まず、登呂遺跡を見学。ここは小学校の遠足でも来たものだ。希花は初めてみる竪穴式住居に「わー、かわいい。今晩ここに泊まろう」と言うが、若者の素直な感想だろうか。

そのあと、日本平をドライブ。

そして、今晩のメイン、僕が友人たちと45年くらい通い続けた、今で言うと居酒屋のようなおでん屋さん、天野屋へ。

ここの黒はんぺんのおでんやフライは是非希花に食べて欲しく、岩堀さんにお願いしておいた。

高校時代から一緒にフォークソングを歌った仲間も呼んで、小さなパーティ。この次来た時にはまだこのお店あるだろうか。

前はおやじさんと、奥さん、途中から息子さんが入っていたが、今はその息子さんがひとりでやっている。

さいごに会ったのがもう25年くらい前なので、彼もいつまで続けられるかわからないが、できるだけながくやっていてほしい。

希花にとっては初めての黒はんぺんも、僕にとっては懐かしい味だった。

 

さて一夜明けて、いよいよ会場となるアイセル21というホールへ。

豊川からたけちゃんもかけつけてくれている。

会場には懐かしい顔、そして顔。もうみんなのことをかけばきりがないし、お顔は覚えていますが…のひともずいぶんいる。

まず、地元のバンドがふたつ演奏をする。

岩堀さんもマンドリンで参加しているし、旧友の富田君は相変わらず渋い声を聴かせてくれているし、藤本一平のベースもいかにもベースマンらしい演奏を聴かせてくれる。

彼とは大学でも京都で一緒にバンドを組んでいた仲だ。

そして、いよいよ僕等の番。

150人ほどの会場はいっぱいで熱気が伝わってくる。

Banks of Suirからそのまま朝の雨。Smiling Bride/ Fox Hunterのセットでアイリッシュを聴いてもらい、そのあとはいろいろ。

懐かしい気持ちもあり、それでも初めての人にも分かりやすいメニューを考えるのは大変だけど価値があることだ。

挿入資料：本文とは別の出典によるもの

(* ===== verification/Radio.v ===== *)
(** What the screen takes from a snapshot, and the words for radio technologies,
    bands and operators ([rust/src/project/screen.rs]). *)

From Stdlib Require Import ZArith NArith Lia Ascii Floats.SpecFloat.
From S2P Require Import Prelude Text Json Format Ui Qos CRead.

Local Open Scope Z_scope.

(** ** Radio technologies *)

Module Rat.
Inductive rat := None | G2 | G3 | G4 | Nsa | Sa.
#[global] Instance rat_eq_dec : EqDecision rat.
Proof. solve_decision. Defined.
End Rat.
Abbreviation Rat := Rat.rat.

Definition has_ci (s w : string) : bool := contains (upper_prefix s 47) w.
Definition has_any (u : string) (l : list string) : bool := existsb (contains u) l.
Definition has_any_ci (s : string) (l : list string) : bool := existsb (has_ci s) l.
Definition has5a (s : string) : bool := has_any_ci s ["5G-A"; "5GA"; "5G_A"; "5G-ADV"].

Definition rat_of (raw : string) : Rat :=
  if bool_decide (raw = "") then Rat.None else
  let u := upper_prefix raw 31 in
  if has_any u ["LIMIT"; "EMERGENCY"; "NO_SERVICE"; "NOSERVICE"] then Rat.None
  else if has_any u ["NSA"; "ENDC"; "EN-DC"] then Rat.Nsa
  else if bool_decide (u = "SA") || bool_decide (u = "NR") || has_any u ["5G"; "NR5G"]
          || starts_with u "SA_" || starts_with u "NR_" || has_any u ["_SA"; " SA"] then Rat.Sa
  else if has_any u ["LTE"; "4G"] then Rat.G4
  else if has_any u ["WCDMA"; "UMTS"; "HSPA"; "HSDPA"; "HSUPA"; "TD-SCDMA"; "TDSCDMA"; "CDMA2000"; "EVDO";
                     "EV-DO"; "EHRPD"; "HRPD"; "3G"] then Rat.G3
  else if has_any u ["GSM"; "GPRS"; "EDGE"; "2G"; "CDMA"; "1XRTT"; "1X"] then Rat.G2
  else Rat.None.

Definition is_nr (r : Rat) : bool := match r with Rat.Sa | Rat.Nsa => true | _ => false end.
Definition is_old (r : Rat) : bool := match r with Rat.G3 | Rat.G2 => true | _ => false end.

(** The core the data connection rides on. *)
Definition data_core (network_type : string) : Core :=
  match rat_of network_type with
  | Rat.Sa => Core.Nr
  | Rat.Nsa | Rat.G4 => Core.Eps
  | _ => Core.Unknown
  end.

Definition rat_family (raw : string) : string :=
  let ci := has_any_ci raw in
  if bool_decide (raw = "") then ""
  else if ci ["LTE"; "4G"] then "LTE"
  else if is_nr (rat_of raw) then "NR"
  else if ci ["TD-SCDMA"; "TDSCDMA"] then "TD-SCDMA"
  else if ci ["CDMA2000"; "EVDO"; "EV-DO"; "HRPD"] then "CDMA2000"
  else if ci ["HSPA+"; "DC-HSPA"; "HSPAP"] then "HSPA+"
  else if ci ["HSPA"; "HSDPA"; "HSUPA"] then "HSPA"
  else if ci ["WCDMA"; "UMTS"] then "WCDMA"
  else if ci ["EDGE"] then "EDGE"
  else if ci ["GPRS"] then "GPRS"
  else if ci ["GSM"] then "GSM"
  else if ci ["CDMA"; "1X"] then "CDMA 1X"
  else "".

Definition rat_long (raw : string) (lte_active : Z) : Words :=
  let fam := rat_family raw in
  let sp := if bool_decide (fam = "") then "" else " " in
  let both s := (cstr s 32, cstr s 32) in
  match rat_of raw with
  | Rat.Sa => both "5G SA"
  | Rat.Nsa => (cstr "5G NSA · 4G 锚点" 32, cstr "5G NSA · 4G anchor" 32)
  | Rat.G4 => both (if 2 <=? lte_active then "4G LTE-A" else "4G LTE")
  | Rat.G3 => both ("3G" +:+ sp +:+ fam)
  | Rat.G2 => both ("2G" +:+ sp +:+ fam)
  | Rat.None => both ""
  end.

(** ** Bands *)

(** From the last run of digits on. *)
Fixpoint last_run (before_digit : bool) (s : string) : option string :=
  match s with
  | EmptyString => None
  | String c rest =>
      let d := is_ascii_digit c in
      match last_run d rest with
      | Some r => Some r
      | None => if d && negb before_digit then Some s else None
      end
  end.
Definition band_short (raw : string) (nr : bool) : string :=
  if bool_decide (raw = "") then "-" else
  match last_run false raw with
  | Some r => if atoi r <? 450 then (if nr then "n" else "B") +:+ show_Z (atoi r) else cstr raw 16
  | None => cstr raw 16
  end.

Definition bars_tier (bars : Z) : Z :=
  if bars <=? 0 then -1 else if 4 <=? bars then 2 else if bars =? 3 then 1 else 0.

(** ** Operators *)

Definition MNC3 : list Z :=
  [302; 310; 311; 312; 313; 314; 315; 316; 334; 338; 342; 344; 346; 348; 354; 356; 358; 360; 365; 376; 405;
   708; 722; 732].
(** The network of a SIM, from the front of its IMSI. *)
Definition imsi_plmn (imsi : string) : option (Z * Z) :=
  match imsi with
  | String a (String b (String c (String d (String e (String f _))))) =>
      if forallb is_ascii_digit [a; b; c; d; e; f] then
        let dg x := Z.of_N (digit_val x) in
        let mcc := dg a * 100 + dg b * 10 + dg c in
        let n := dg d * 10 + dg e in
        let n := if bool_decide (mcc ∈ MNC3) then n * 10 + dg f else n in
        if mcc <? 200 then None else Some (mcc, n)
      else None
  | _ => None
  end.

Definition OPERATOR_LOGOS : list (Z * Z * string) := [
  (460, 0, "china-mobile"); (460, 2, "china-mobile"); (460, 4, "china-mobile"); (460, 7, "china-mobile");
  (460, 8, "china-mobile"); (460, 1, "china-unicom"); (460, 6, "china-unicom"); (460, 9, "china-unicom");
  (460, 3, "china-telecom"); (460, 5, "china-telecom"); (460, 11, "china-telecom"); (454, 0, "csl"); (454, 2, "csl");
  (454, 10, "csl"); (454, 18, "csl"); (454, 3, "three-hk"); (454, 4, "three-hk"); (454, 6, "smartone");
  (454, 15, "smartone"); (454, 12, "cmhk"); (454, 13, "cmhk"); (454, 7, "china-unicom"); (454, 16, "csl");
  (454, 19, "csl"); (454, 20, "csl"); (454, 31, "china-telecom"); (455, 5, "three-hk"); (455, 7, "china-telecom");
  (455, 1, "ctm"); (455, 4, "ctm"); (466, 92, "chunghwa"); (466, 1, "fetnet"); (466, 97, "taiwan-mobile");
  (440, 10, "docomo"); (440, 20, "softbank"); (440, 11, "rakuten"); (440, 50, "au"); (440, 51, "au"); (440, 52, "au");
  (440, 53, "au"); (440, 54, "au"); (450, 5, "skt"); (450, 8, "kt"); (450, 6, "lguplus"); (525, 1, "singtel");
  (525, 3, "m1"); (525, 5, "starhub"); (310, 260, "t-mobile-us"); (310, 410, "att"); (311, 480, "verizon") ].
Definition operator_logo (mcc mnc : Z) : option string :=
  snd <$> List.find (fun k : Z * Z * string => (k.1.1 =? mcc) && (k.1.2 =? mnc)) OPERATOR_LOGOS.

(** [c as char] of a byte. *)
Definition latin1 (c : ascii) : string :=
  let b := byte_val c in
  if (b <? 128)%N then String c ""
  else String (ascii_of_N (192 + b / 64)) (String (ascii_of_N (128 + b mod 64)) "").
Definition sim_logo (mcc mnc : Z) (spn : string) : option string :=
  let low := concat_str (map latin1 (String.list_ascii_of_string (to_ascii_lowercase (String.substring 0 31 spn)))) in
  if contains low "cmlink" then Some "cmlink" else operator_logo mcc mnc.

Definition CM : Words := ("中国移动", "China Mobile").
Definition CU : Words := ("中国联通", "China Unicom").
Definition CT : Words := ("中国电信", "China Telecom").
Definition CB : Words := ("中国广电", "China Broadnet").
Definition mainland_operator (mcc mnc : Z) (raw : string) : option Words :=
  let by_name :=
    if bool_decide (raw ∈ ["China Mobile"; "CMCC"]) then Some CM
    else if bool_decide (raw ∈ ["China Unicom"; "CUCC"]) then Some CU
    else if bool_decide (raw ∈ ["China Telecom"; "CTCC"]) then Some CT
    else if bool_decide (raw ∈ ["China Broadnet"; "China Broadcasting Network"]) then Some CB
    else None in
  if mcc =? 460 then
    if bool_decide (mnc ∈ [0; 2; 4; 7; 8]) then Some CM
    else if bool_decide (mnc ∈ [1; 6; 9]) then Some CU
    else if bool_decide (mnc ∈ [3; 5; 11]) then Some CT
    else if mnc =? 15 then Some CB
    else by_name
  else by_name.

(** The technology the preference pins, in words. *)
Definition pinned_mode (sel : string) : option string :=
  let ci := has_any_ci sel in
  if bool_decide (sel = "") || negb (ci ["ONLY"]) then None
  else if bool_decide (sel = "Only_GSM_WCDMA") then Some "只用 3G 和 2G"
  else if ci ["GSM"; "2G"] then Some "只用 2G"
  else if ci ["WCDMA"; "3G"; "TD"] then Some "只用 3G"
  else if ci ["LTE"; "4G"] then Some "只用 4G"
  else if ci ["5G"; "NR"] then Some "只用 5G"
  else Some "限定了制式".
Definition net_select_is_auto (sel : string) : bool :=
  bool_decide (sel ∈ ["WL_AND_5G"; "TCHGWL_5G"; "NETWORK_auto"]).

(** ** The screen's reading of a snapshot *)

Record Data := {
  net_type : string; operator_name : string; operator_name_en : string; d_roaming : string; d_band : string;
  nr_band : string; nr_snr : string; wan_status : string; lte_snr : string; bandwidth : string;
  operate_mode : string; lte_pci : Z; channel : Z; nr_bw : string; nrca : string; lteca : string;
  net_select : string; d_bars : Z; nr_rsrp : Z; nr_rsrq : Z; lte_rsrp : Z; lte_rsrq : Z; d_mcc : Z; d_mnc : Z;
  nr_pci : Z; nr_channel : Z; sim_state : string; sim_imsi : string; sim_spn : string; ambr_dl : spec_float;
  rx_speed : Z; cell_data : Z; cell_roam : Z; d_hot : bool
}.
#[export] Instance data_rebuild : Rebuild Data := fun r => {|
  net_type := net_type r; operator_name := operator_name r; operator_name_en := operator_name_en r;
  d_roaming := d_roaming r; d_band := d_band r; nr_band := nr_band r; nr_snr := nr_snr r; wan_status := wan_status r;
  lte_snr := lte_snr r; bandwidth := bandwidth r; operate_mode := operate_mode r; lte_pci := lte_pci r;
  channel := channel r; nr_bw := nr_bw r; nrca := nrca r; lteca := lteca r; net_select := net_select r;
  d_bars := d_bars r; nr_rsrp := nr_rsrp r; nr_rsrq := nr_rsrq r; lte_rsrp := lte_rsrp r; lte_rsrq := lte_rsrq r;
  d_mcc := d_mcc r; d_mnc := d_mnc r; nr_pci := nr_pci r; nr_channel := nr_channel r; sim_state := sim_state r;
  sim_imsi := sim_imsi r; sim_spn := sim_spn r; ambr_dl := ambr_dl r; rx_speed := rx_speed r;
  cell_data := cell_data r; cell_roam := cell_roam r; d_hot := d_hot r |}.

Definition no_data : Data := {|
  net_type := ""; operator_name := ""; operator_name_en := ""; d_roaming := ""; d_band := ""; nr_band := "";
  nr_snr := ""; wan_status := ""; lte_snr := ""; bandwidth := ""; operate_mode := ""; lte_pci := 0; channel := 0;
  nr_bw := ""; nrca := ""; lteca := ""; net_select := ""; d_bars := 0; nr_rsrp := 0; nr_rsrq := 0; lte_rsrp := 0;
  lte_rsrq := 0; d_mcc := 0; d_mnc := 0; nr_pci := 0; nr_channel := 0; sim_state := ""; sim_imsi := ""; sim_spn := "";
  ambr_dl := f64_of_N 0; rx_speed := 0; cell_data := -1; cell_roam := -1; d_hot := false |}.

Section Parse.
Context (json_text : value -> string).
#[local] Abbreviation getstr := (CRead.getstr json_text).
#[local] Abbreviation get_int := (CRead.get_int json_text).
Definition get_i32 (v : value) (key : string) : Z := wrap32 (get_int v key 0).

Definition parse_net (net : value) (d : Data) : Data :=
  let ch := get_int net "channel" 0 in
  let op := getstr net "operator" 48 in
  let mcc := get_i32 net "mcc" in let mnc := get_i32 net "mnc" in
  let '(name, en) := match mainland_operator mcc mnc op with
                     | Some (cn, en) => (cstr cn 48, cstr en 48)
                     | None => (op, op)
                     end in
  d <| net_type := getstr net "type" 16 |> <| operator_name := name |> <| operator_name_en := en |>
    <| d_roaming := getstr net "roaming" 16 |> <| d_band := getstr net "band" 16 |>
    <| nr_band := getstr net "nr_band" 16 |> <| nr_snr := getstr net "nr_snr" 12 |>
    <| wan_status := getstr net "wan_status" 32 |> <| lte_snr := getstr net "lte_snr" 12 |>
    <| bandwidth := getstr net "bandwidth" 12 |> <| operate_mode := getstr net "operate_mode" 16 |>
    <| lte_pci := get_i32 net "lte_pci" |> <| channel := if ch =? 0 then get_int net "lte_channel" 0 else ch |>
    <| nr_bw := getstr net "nr_bw" 12 |> <| nrca := getstr net "nrca" 256 |> <| lteca := getstr net "lteca" 256 |>
    <| net_select := getstr net "net_select" 16 |> <| d_bars := get_i32 net "bars" |>
    <| nr_rsrp := get_i32 net "nr_rsrp" |> <| nr_rsrq := get_i32 net "nr_rsrq" |>
    <| lte_rsrp := get_i32 net "lte_rsrp" |> <| lte_rsrq := get_i32 net "lte_rsrq" |>
    <| d_mcc := mcc |> <| d_mnc := mnc |> <| nr_pci := get_i32 net "nr_pci" |>
    <| nr_channel := get_int net "nr_channel" 0 |>.

(** 0 and 1 are known, anything else is not. *)
Definition switch (v : value) (key : string) : Z :=
  let x := get_int v key (-1) in if (x =? 0) || (x =? 1) then x else -1.
Definition parse_cell (cell : value) (d : Data) : Data :=
  d <| cell_data := switch cell "enable" |> <| cell_roam := switch cell "roam_enable" |>.
Definition parse_qos (q : value) (d : Data) : Data :=
  let stale := from_option id false (v ← value_get q "stale"; as_bool v) in
  d <| ambr_dl := if stale then f64_of_N 0
                  else from_option (fun s => atof (cstr s 32)) (f64_of_N 0) (raw json_text q "ambr_dl") |>.
Definition parse_sim (sim : value) (d : Data) : Data :=
  d <| sim_state := getstr sim "state" 24 |> <| sim_imsi := getstr sim "imsi" 20 |> <| sim_spn := getstr sim "spn" 32 |>.

Definition with_part (part : option value) (f : value -> Data -> Data) (d : Data) : Data :=
  match part with Some v => f v d | None => d end.
Definition parse (state : value) : Data :=
  let d := with_part (value_get state "net") parse_net no_data in
  let d := with_part (i ← value_get state "interfaces"; value_get i "cellular") parse_cell d in
  let d := with_part (value_get state "traffic") (fun t d => d <| rx_speed := get_int t "rx_speed" 0 |>) d in
  let d := with_part (value_get state "qos") parse_qos d in
  let d := d <| d_hot := bool_decide ((t ← value_get state "thermal"; h ← value_get t "hightemp_limit"; as_i64 h) = Some 1) |> in
  with_part (value_get state "sim") parse_sim d.
End Parse.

舞台というのはひとつひとつ違う。アイリッシュ・チューンと一緒だ。

最後の別れの唄では高校時代から一緒にフォークソングを唄っていた親友の三好君の顔が浮かんできて感極まった。(因みに彼はご健在で、会場にも来てくれていた)

そして、アンコールではみんなで、ナターシャー最初のマンドリン弾きの金海君も交えDay Break in Dixie, そして富田君の渋いボーカルでLast Thing on My Mind,最後にみんなで Foggy Mountain Break Down。

みんな素晴らしい笑顔で、おたがい、やっぱり生きていてよかったということが心底から確認できた。

希花と出会い、一緒に演奏し初めて音楽での生きがいを心から感じ始めている今、この時期にこうして、故郷で仲間たちと再会できたことの喜びを打ち上げ会場でもみんなに伝えたかった。

でも言葉が詰まってしまった。

みんな有難う。岩堀さん、PAの前田さん、沢山のスタッフのみなさん、そしてバンド・メンバーのみなさん、有難う。

お客さんも、沢山の知っているお顔。どうしても想い出せないお顔。失礼なこともあったかもしれません。でもまた戻ってきたいと思っています。

その時はこれからの新しい友人として迎えてください。希花共々よろしくお願いします。